| EXERCISE GOAL |
Some lines of the records below include the word "middle". Report how many, and write nothing besides the number.

[Records contained in a dataset]
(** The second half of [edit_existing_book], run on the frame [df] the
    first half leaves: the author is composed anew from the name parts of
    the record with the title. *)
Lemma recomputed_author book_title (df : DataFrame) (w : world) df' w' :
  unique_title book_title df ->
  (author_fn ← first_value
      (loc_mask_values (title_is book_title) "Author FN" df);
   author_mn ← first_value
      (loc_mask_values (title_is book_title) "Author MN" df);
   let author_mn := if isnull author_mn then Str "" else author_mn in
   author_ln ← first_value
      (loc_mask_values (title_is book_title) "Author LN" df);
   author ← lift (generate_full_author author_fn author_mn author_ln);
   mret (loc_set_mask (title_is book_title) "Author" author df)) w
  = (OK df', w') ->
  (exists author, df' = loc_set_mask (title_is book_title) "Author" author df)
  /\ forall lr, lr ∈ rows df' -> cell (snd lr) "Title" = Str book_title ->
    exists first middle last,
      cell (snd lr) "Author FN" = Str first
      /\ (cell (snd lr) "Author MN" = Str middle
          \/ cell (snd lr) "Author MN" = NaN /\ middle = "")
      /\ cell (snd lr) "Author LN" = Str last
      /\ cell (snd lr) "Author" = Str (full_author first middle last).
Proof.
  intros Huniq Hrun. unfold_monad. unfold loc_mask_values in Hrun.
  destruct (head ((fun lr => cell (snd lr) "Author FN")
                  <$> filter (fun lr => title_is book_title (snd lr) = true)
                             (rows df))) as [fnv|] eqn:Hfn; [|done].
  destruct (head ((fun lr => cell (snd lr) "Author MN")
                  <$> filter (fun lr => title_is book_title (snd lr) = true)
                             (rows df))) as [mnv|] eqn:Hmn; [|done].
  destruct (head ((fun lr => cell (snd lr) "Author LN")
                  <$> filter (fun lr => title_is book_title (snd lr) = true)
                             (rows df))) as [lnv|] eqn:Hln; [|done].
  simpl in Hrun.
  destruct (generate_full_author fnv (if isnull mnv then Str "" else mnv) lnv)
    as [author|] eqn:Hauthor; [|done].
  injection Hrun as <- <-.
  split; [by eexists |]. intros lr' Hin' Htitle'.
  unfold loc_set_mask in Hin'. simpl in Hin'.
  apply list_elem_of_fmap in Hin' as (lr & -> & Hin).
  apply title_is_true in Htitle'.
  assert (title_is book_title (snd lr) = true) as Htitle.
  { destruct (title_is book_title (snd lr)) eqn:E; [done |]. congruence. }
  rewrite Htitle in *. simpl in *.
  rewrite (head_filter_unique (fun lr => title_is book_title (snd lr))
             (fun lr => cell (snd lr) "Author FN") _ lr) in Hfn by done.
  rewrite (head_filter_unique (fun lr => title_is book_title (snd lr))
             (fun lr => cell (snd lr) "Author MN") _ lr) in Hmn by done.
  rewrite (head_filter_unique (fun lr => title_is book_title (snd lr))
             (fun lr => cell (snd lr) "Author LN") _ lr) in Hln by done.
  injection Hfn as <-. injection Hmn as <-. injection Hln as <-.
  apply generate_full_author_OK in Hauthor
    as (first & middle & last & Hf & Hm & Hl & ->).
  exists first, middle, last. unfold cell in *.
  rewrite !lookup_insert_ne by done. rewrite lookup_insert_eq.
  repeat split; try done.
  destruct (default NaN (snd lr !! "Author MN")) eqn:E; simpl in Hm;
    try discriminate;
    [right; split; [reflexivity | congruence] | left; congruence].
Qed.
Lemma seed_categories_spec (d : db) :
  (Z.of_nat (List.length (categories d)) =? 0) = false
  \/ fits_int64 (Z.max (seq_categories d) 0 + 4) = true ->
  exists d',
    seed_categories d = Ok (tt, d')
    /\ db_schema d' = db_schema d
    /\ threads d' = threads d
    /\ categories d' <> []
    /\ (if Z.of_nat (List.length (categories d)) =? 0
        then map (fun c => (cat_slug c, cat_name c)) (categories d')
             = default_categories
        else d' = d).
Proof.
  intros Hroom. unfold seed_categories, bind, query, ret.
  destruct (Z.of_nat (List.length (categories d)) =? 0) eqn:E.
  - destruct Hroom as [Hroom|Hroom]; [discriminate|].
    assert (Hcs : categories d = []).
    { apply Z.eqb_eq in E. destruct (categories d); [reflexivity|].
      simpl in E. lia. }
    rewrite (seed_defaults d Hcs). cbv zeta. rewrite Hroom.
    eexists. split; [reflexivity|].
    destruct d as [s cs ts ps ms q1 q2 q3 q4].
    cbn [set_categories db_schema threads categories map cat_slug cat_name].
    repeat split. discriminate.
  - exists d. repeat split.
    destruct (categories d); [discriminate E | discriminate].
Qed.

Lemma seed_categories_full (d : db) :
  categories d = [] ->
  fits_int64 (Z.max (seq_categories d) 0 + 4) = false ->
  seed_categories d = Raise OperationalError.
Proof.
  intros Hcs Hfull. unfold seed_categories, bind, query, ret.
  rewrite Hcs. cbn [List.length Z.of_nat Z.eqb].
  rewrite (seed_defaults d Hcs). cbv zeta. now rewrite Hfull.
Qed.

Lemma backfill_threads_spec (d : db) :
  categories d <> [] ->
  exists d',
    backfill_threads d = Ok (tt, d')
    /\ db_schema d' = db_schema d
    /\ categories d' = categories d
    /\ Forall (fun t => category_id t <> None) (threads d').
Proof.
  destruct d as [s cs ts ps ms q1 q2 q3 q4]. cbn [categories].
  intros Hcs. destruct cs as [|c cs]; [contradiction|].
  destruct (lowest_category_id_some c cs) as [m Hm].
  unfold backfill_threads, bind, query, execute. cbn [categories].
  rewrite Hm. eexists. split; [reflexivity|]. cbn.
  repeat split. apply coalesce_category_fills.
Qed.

| REPLY TO THE EXERCISE |
6